NOTE: Relative to reference designs from the PCF v1.xx days, these static networks have a smaller host address space assigned. With NSX-T, you will find that building for many dynamically assigned networks is a better strategy than a few, very large networks as in the past.

● Infrastructure - 192.168.1.0/24 ● Deployment - 192.168.2.0/24 ● Services - 192.168.3.0/24

The Services network is handy for use with Ops Manager tiles that you might add in addition to PAS. You can think of the Services network as the “everything else not PAS” network. Some of these tiles can call for additional network capacity to grow into on demand. Historically, we’ve allowed for a network called “Dynamic Services” for this use. Going forward, it is recommended that you consider adding a network per tile that would need this and pair them up in the tile’s config. For Example:

● OD-Services# - 192.168.4.0 - 192.168.9.0 in /24 segments Example: Redis tile asks for “Network” and “Services Network”. The first one is for placing the broker and the second one is for deploying worker VMs to support the service. For this we would deploy a new network “OD-Services1” and tell Redis to use the “Services” network for the broker and the “OD-Services1” network for the workers. The next tile can also use “Services” for the broker and a new “OD-Services2” network for workers, and so on.

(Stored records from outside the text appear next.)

(** Text never yields a mantissa of more than 53 digits. *)
Lemma binary_normalize_digits m e z s' m' e' :
  binary_normalize 53 1024 m e z = S754_finite s' m' e' → Zpos m' < 2 ^ 53.
Proof.
  unfold binary_normalize, binary_round. destruct m as [|p|p]; [done|..]; destruct (shl_align _ _ _);
    intros H; by apply round_aux_digits in H.
Qed.
Lemma parse_f64_digits s b m e : parse_f64 s = Some (S754_finite b m e) → Zpos m < 2 ^ 53.
Proof.
  unfold parse_f64. destruct (take_sign s) as [neg t]. do 2 (split_match; [done|]).
  destruct (take_digits t) as [ints rest]. destruct (match rest with EmptyString => _ | String _ _ => _ end) as [fracs rest'].
  split_match; [done|]. intros (e10 & _ & H)%fmap_Some. symmetry in H. revert H. unfold f64_of_decimal.
  destruct (decimal _) as [|p|p]; [done| |done]. split_match; [by apply binary_normalize_digits|].
  destruct (SFdiv_core_binary _ _ _ _ _ _) as [[q e'] l] eqn:Eq. apply round_aux_digits; [|lia].
  unfold SFdiv_core_binary in Eq. destruct (Z.div_eucl _ _) as [q' r] eqn:Ed. simplify_eq.
  pose proof (f_equal fst Ed) as Hq. change (fst (Z.div_eucl ?a ?b)) with (a / b) in Hq. cbn [fst] in Hq. subst q.
  apply Z.div_pos; [|apply Z.pow_pos_nonneg; reflect_bools; lia]. split_match; try lia. apply Z.shiftl_nonneg. lia.
Qed.

Lemma f64_as_f32_unit x :
  is_finite x = true → range_contains f64_zero f64_one x = true →
  match x with S754_finite _ m _ => Zpos m < 2 ^ 53 | _ => True end → unit_interval (f64_as_f32 x).
Proof.
  unfold range_contains. intros Hf [H0 H1]%andb_true_iff Hm. destruct x as [[]| | |[] m e]; try done.
  cbn [f64_as_f32]. change f64_one with (S754_finite false 4503599627370496 (-52)) in H1.
  unfold SFleb, SFcompare in H1. destruct (decide (e = -52 ∧ m = 4503599627370496%positive)) as [[-> ->]|Hne]; [by vm_compute|].
  apply at_most_one_unit, binary_round_small. change (Zpos (digits2_pos m)) with (Zdigits2 (Zpos m)).
  destruct (Z.compare_spec e (-52)) as [He|He|He]; [| |done].
  - assert (Zpos m < 2 ^ 52) as Hm'.
    { change (2 ^ 52) with 4503599627370496. revert Hne H1. generalize 4503599627370496%positive. intros k Hne H1.
      change (Pos.compare_cont Eq m k) with (Pos.compare m k) in H1.
      destruct (Pos.compare_spec m k) as [Hc|Hc|Hc]; [by destruct Hne|lia|done]. }
    pose proof (Zdigits2_le (Zpos m) 52 ltac:(lia) ltac:(lia)). lia.
  - pose proof (Zdigits2_le (Zpos m) 53 ltac:(lia) ltac:(lia)). lia.
Qed.

(** ** What the details of a notification satisfy *)

(** A confidence is a number from 0 to 1. *)
Definition confidence_ok (o : option spec_float) : Prop :=
  match o with Some x => unit_interval x | None => True end.
Lemma confidence_no_nan o : confidence_ok o → no_nan o.
Proof. destruct o as [x|]; [|done]. intros [Hf _]. by destruct x. Qed.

● Isolation Segments - 192.168.10.0- 192.168.63.0 in /24 segments

9

https://docs.pivotal.io/runtimes/pks/1-2/

Isolation Segments can be added quickly and easily to an existing PAS installation. This range of address space is designated for use when adding one of more of them. A new /24 network for this range should be deployed for each new Isolation Segment. There’s reserved capacity for >50 Isolation Segments of >250 VMs per in this address bank.

● PAS Dynamic Orgs - 192.168.128.0/17 = 128 orgs/foundation

New to the PCF 2.x reference design is the concept of dynamically assigned Org networks that are attached to automatically generated NSX-T Tier-1 routers, a benefit of NSX-T. The operator doesn’t define these networks in Ops Manager, but rather allows for them to get built by supplying a non-overlapping block of address space for this purpose. This is configurable in NCP Configuration in the NSX-T tile in Ops Manager. The default is /24 (every Org gets a new /24). This reference uses a pattern that follows previous references, with the main difference being all networks break on the /24 boundary (for easier CIDR math) and the network octet is now numerically sequential (1-2-3).

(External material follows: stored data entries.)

(* ===== verification/Normalize.v ===== *)
(** * The ONVIF normalizer

    [crates/onvif/onvif/src/event/normalize.rs]: a notification of a recognized topic
    becomes one detection, or nothing.  The normalizer discharges what the tracker
    relies on ([NormalizerLaws] of Observation.v), so the tracker's theorems hold with
    it in place. *)

From S2P Require Import Prelude CameraEvent OnvifItems OnvifDetails OnvifIdentity Observation.

(** Sequencing of steps that may fail, and abort. *)
Definition step_bind {A B : Type} (m : outcome (result string A)) (k : A → outcome (result string B))
    : outcome (result string B) :=
  let! r := m in match r with Ok a => k a | Err err => Ret (Err err) end.
Notation "'let*' x := m 'in' k" := (step_bind m (λ x, k))
  (at level 10, x pattern, m at level 100, k at level 200,
   format "'[v' 'let*'  x  :=  m  'in' '/' k ']'") : rust_scope.

Definition is_deleted (operation : option PropertyOperation) : bool :=
  match operation with Some Deleted => true | _ => false end.

(** The [active] of a detection; [None] for a notification that reports nothing. *)
Definition detection_active (m : Mapping) (state : State) (deleted : bool) : option (option bool) :=
  if map_point m then
    if negb deleted && (st_unknown state || bool_decide (st_value state = Some false)) then None
    else Some None
  else if deleted then Some (Some false)
  else if st_unknown state || bool_decide (st_value state = None) then None
  else Some (st_value state).

Definition normalize_notification (n : Notification) : outcome (result string (option Detection)) :=
  let* mapping := Ret (lookup_topic (n_topic n)) in
  match mapping with
  | None => Ret (Ok None)
  | Some mapping =>
      let* _ := validate_items n in
      let* details := Ret (parse_details (n_data n)) in
      let* state := Ret (item_state (n_data n) (map_states mapping)) in
      let deleted := is_deleted (n_property_operation n) in
      if deleted && bool_decide (st_value state = Some true)
      then Ret (Err "deleted normalization state is active")
      else
        match detection_active mapping state deleted with
        | None => Ret (Ok None)
        | Some active =>
            match classified_kind mapping (nd_class details) with
            | None => Ret (Ok None)
            | Some kind =>
                if bool_decide (kind = KindObjectCount) && bool_decide (nd_count details = None) && negb deleted
                then Ret (Ok None)
                else
                  let* rule := Ret (item_rule n) in
                  let* identity := canonical n in
                  Ret (Ok (Some (mk_detection kind active (item_source (n_source n)) rule identity
                    (n_utc_time n) (n_property_operation n) (nd_confidence details) (nd_bbox details)
                    (nd_text details) (nd_count details))))
            end
        end
  end.

(** ** Behaviour *)

Lemma step_bind_Ok {A B} (m : outcome (result string A)) (k : A → outcome (result string B)) b :
  step_bind m k = Ret (Ok b) ↔ ∃ a, m = Ret (Ok a) ∧ k a = Ret (Ok b).
Proof. destruct m as [[]|]; cbn; naive_solver. Qed.
Lemma step_bind_total {A B} (m : outcome (result string A)) (k : A → outcome (result string B)) :
  (∃ r, m = Ret r) → (∀ a, m = Ret (Ok a) → ∃ r, k a = Ret r) → ∃ r, step_bind m k = Ret r.
Proof. intros [[a|err] ->] Hk; cbn; [by apply Hk|by eexists]. Qed.

Lemma normalize_total n : ∃ r, normalize_notification n = Ret r.
Proof.
  unfold normalize_notification. apply step_bind_total; [by eexists|]. intros [m|] _; [|by eexists].
  apply step_bind_total; [apply validate_items_total|]. intros _ _.
  apply step_bind_total; [by eexists|]. intros d _. apply step_bind_total; [by eexists|]. intros s _. cbv zeta.
  split_match; [by eexists|]. destruct (detection_active _ _ _) as [active|]; [|by eexists].
  destruct (classified_kind _ _) as [kind|]; [|by eexists]. split_match; [by eexists|].
  apply step_bind_total; [by eexists|]. intros rule _.
  apply step_bind_total; [|by eexists]. destruct (canonical_total n) as (r & -> & _). by eexists.
Qed.

(** What a detection was made from. *)
Record made_from (n : Notification) (d : Detection) (m : Mapping) (x : NDetails) (s : State) : Prop := {
  mf_mapping : lookup_topic (n_topic n) = Ok (Some m);
  mf_valid : validate_items n = Ret (Ok tt);
  mf_details : parse_details (n_data n) = Ok x;
  mf_state : item_state (n_data n) (map_states m) = Ok s;
  mf_active : detection_active m s (is_deleted (n_property_operation n)) = Some (det_active d);
  mf_kind : classified_kind m (nd_class x) = Some (det_kind d);
  mf_count : det_kind d = KindObjectCount → nd_count x ≠ None ∨ is_deleted (n_property_operation n) = true;
  mf_identity : canonical n = Ret (Ok (det_identity d));
  mf_fields : det_confidence d = nd_confidence x ∧ det_bbox d = nd_bbox x ∧ det_text d = nd_text x
              ∧ det_count d = nd_count x ∧ det_utc_time d = n_utc_time n
              ∧ det_operation d = n_property_operation n
}.

Lemma normalize_made n d :
  normalize_notification n = Ret (Ok (Some d)) → ∃ m x s, made_from n d m x s.
Proof.
  unfold normalize_notification. intros ([m|] & [= Hm] & H)%step_bind_Ok; [|done].
  apply step_bind_Ok in H as ([] & Hv & (x & [= Hx] & (s & [= Hs] & H)%step_bind_Ok)%step_bind_Ok).
  cbv zeta in H. revert H. split_match; [done|].
  destruct (detection_active _ _ _) as [active|] eqn:Ha; [|done].
  destruct (classified_kind _ _) as [kind|] eqn:Hk; [|done]. split_match; [done|].
  intros (rule & [= Hr] & (identity & Hi & [= <-])%step_bind_Ok)%step_bind_Ok.
  exists m, x, s. constructor; try done. cbn. intros ->.
  destruct (nd_count x); [by left|]. destruct (is_deleted _); [by right|]. done.
Qed.

(** ** The tracker's normalizer *)

(** [normalize] as a value: it always returns ([normalize_total]). *)
Definition normalize_result (n : Notification) : result string (option Detection) :=
  match normalize_notification n with Ret r => r | Panic => Ok None end.
Lemma normalize_result_spec n : normalize_notification n = Ret (normalize_result n).
Proof. unfold normalize_result. by destruct (normalize_total n) as [r ->]. Qed.

Definition onvif_environment (rfc3339 : Z → string) (size : Payload → result string Z)
    (hash : list Z → list Z) (uuid : nat → string) : Environment :=
  mk_environment rfc3339 size hash uuid normalize_result.

#[export] Instance onvif_laws rfc3339 size hash uuid :
  NormalizerLaws (onvif_environment rfc3339 size hash uuid).
Proof.
  split; intros n d Hn; cbn in Hn; pose proof (normalize_result_spec n) as Hs; rewrite Hn in Hs;
    apply normalize_made in Hs as (m & x & s & [Hm _ Hx _ _ _ _ _ (Hc & Hb & _)]).
  - intros Hp. unfold lookup_topic in Hm. by rewrite Hp in Hm.
  - rewrite Hc. apply confidence_no_nan. by apply parse_details_ok in Hx as [? _ _ _].
  - rewrite Hb. apply parse_details_ok in Hx as [_ Hbox _ _]. destruct (nd_bbox x); [|done]. apply Hbox.
Qed.

(** ** Properties *)

(** C31. Two detections carry the same identity exactly when their notifications are
    about the same subject: the same topic path (an absent namespace being the ONVIF
    topics namespace), and the same Source and Key items up to the order of items and of
    XML attributes, whatever their data, time and operation. *)
Theorem identity_names_subject n1 n2 d1 d2 :
  normalize_notification n1 = Ret (Ok (Some d1)) → normalize_notification n2 = Ret (Ok (Some d2)) →
  det_identity d1 = det_identity d2 ↔ same_subject n1 n2.
Proof.
  intros (m1 & x1 & s1 & [_ Hv _ _ _ _ _ Hi1 _])%normalize_made.
  intros (m2 & x2 & s2 & [_ _ _ _ _ _ _ Hi2 _])%normalize_made.
  rewrite <-(canonical_subject n1 n2 _ Hv Hi1), Hi2. split; [by intros ->|congruence].
Qed.

(** C32. Normalizing any notification returns, and what a detection carries is bounded:
    an identity of at most 4096 bytes, a text of at most 256, a count that fits in 64
    bits, a confidence from 0 to 1, and a box in numbers whose sides are positive and that
    does not pass the right or the bottom edge of the image (as [f32] adds).  An
    object-count detection has a count unless the property was deleted, and a deleted
    property is never reported as active. *)
Theorem normalize_bounds n :
  ∃ r, normalize_notification n = Ret r ∧ ∀ d, r = Ok (Some d) →
    str_len (det_identity d) ≤ 4096
    ∧ (∀ t, det_text d = Some t → str_len t ≤ 256)
    ∧ (∀ k, det_count d = Some k → 0 ≤ k < 2 ^ 64)
    ∧ (∀ c, det_confidence d = Some c → is_finite c = true ∧ SFleb f32_zero c = true ∧ SFleb c f32_one = true)
    ∧ box_ok (det_bbox d)
    ∧ (det_kind d = KindObjectCount → is_Some (det_count d) ∨ det_operation d = Some Deleted)
    ∧ (det_operation d = Some Deleted → det_active d ≠ Some true).
Proof.
  destruct (normalize_total n) as [r Hr]. exists r. split; [done|]. intros d ->.
  apply normalize_made in Hr as (m & x & s & [_ _ Hx _ Ha _ Hk Hi (E1 & E2 & E3 & E4 & _ & E6)]).
  apply parse_details_ok in Hx as [Hc Hb Ht Hn]. rewrite E1, E2, E3, E4, E6. split_and!; try done.
  - destruct (canonical_total n) as (r & Hr & Hlen). rewrite Hi in Hr. injection Hr as <-. by apply Hlen.
  - intros t E. by rewrite E in Ht.
  - intros k E. rewrite E in Hn. unfold count_ok, in_u64, u64_max in Hn. lia.
  - intros c E. by rewrite E in Hc.
  - intros Hkind. destruct (Hk Hkind) as [Hs|Hd]; [left; by destruct (nd_count x)|right].
    by destruct (n_property_operation n) as [[]|].
  - intros Hd He. rewrite Hd, He in Ha. unfold detection_active in Ha. cbn in Ha.
    by destruct (map_point m).
Qed.

(** ** A concrete camera *)

Definition sample_notification (items : list SimpleItem) (state : string) (utc : Z) : Notification :=
  mk_notification (mk_topic "" [mk_name (Some TOPICS) "VideoSource"; mk_name None "MotionAlarm"]) utc Camera
    (Some Changed) (mk_items items []) (mk_items [] []) (mk_items [mk_simple "State" state] []).
Definition sample_items : list SimpleItem := [mk_simple "Source" "front"; mk_simple "Rule" "gate"].

Lemma identity_names_subject_witness :
  ∃ d1 d2, normalize_notification (sample_notification sample_items "on" 5) = Ret (Ok (Some d1))
    ∧ normalize_notification (sample_notification (rev sample_items) "inactive" 9) = Ret (Ok (Some d2))
    ∧ det_active d1 = Some true ∧ det_active d2 = Some false ∧ det_identity d1 = det_identity d2.
Proof.
  eexists _, _. split; [vm_compute; reflexivity|]. split; [vm_compute; reflexivity|].
  split; [reflexivity|]. split; [reflexivity|].
  apply (identity_names_subject (sample_notification sample_items "on" 5)
    (sample_notification (rev sample_items) "inactive" 9)); [vm_compute; reflexivity..|].
  split; [reflexivity|]. split; [|by split; [|exists []]]. split; [|by exists []].
  apply Permutation_rev.
Defined.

Network Requirements for PKS

● PKS Clusters 172.24.0.0/14 ● PKS Pods 172.28.0.0/14

New to PCF 2.x is Pivotal Container Service (PKS). When deploying PKS via Ops Manager, you must allow for two blocks of address space for dynamic networks that PKS will deploy per cluster and per namespace for pods. The recommended address spaces are distinctly different that that used with PAS, to give the operator a quick visual queue as to which jobs relate to which service.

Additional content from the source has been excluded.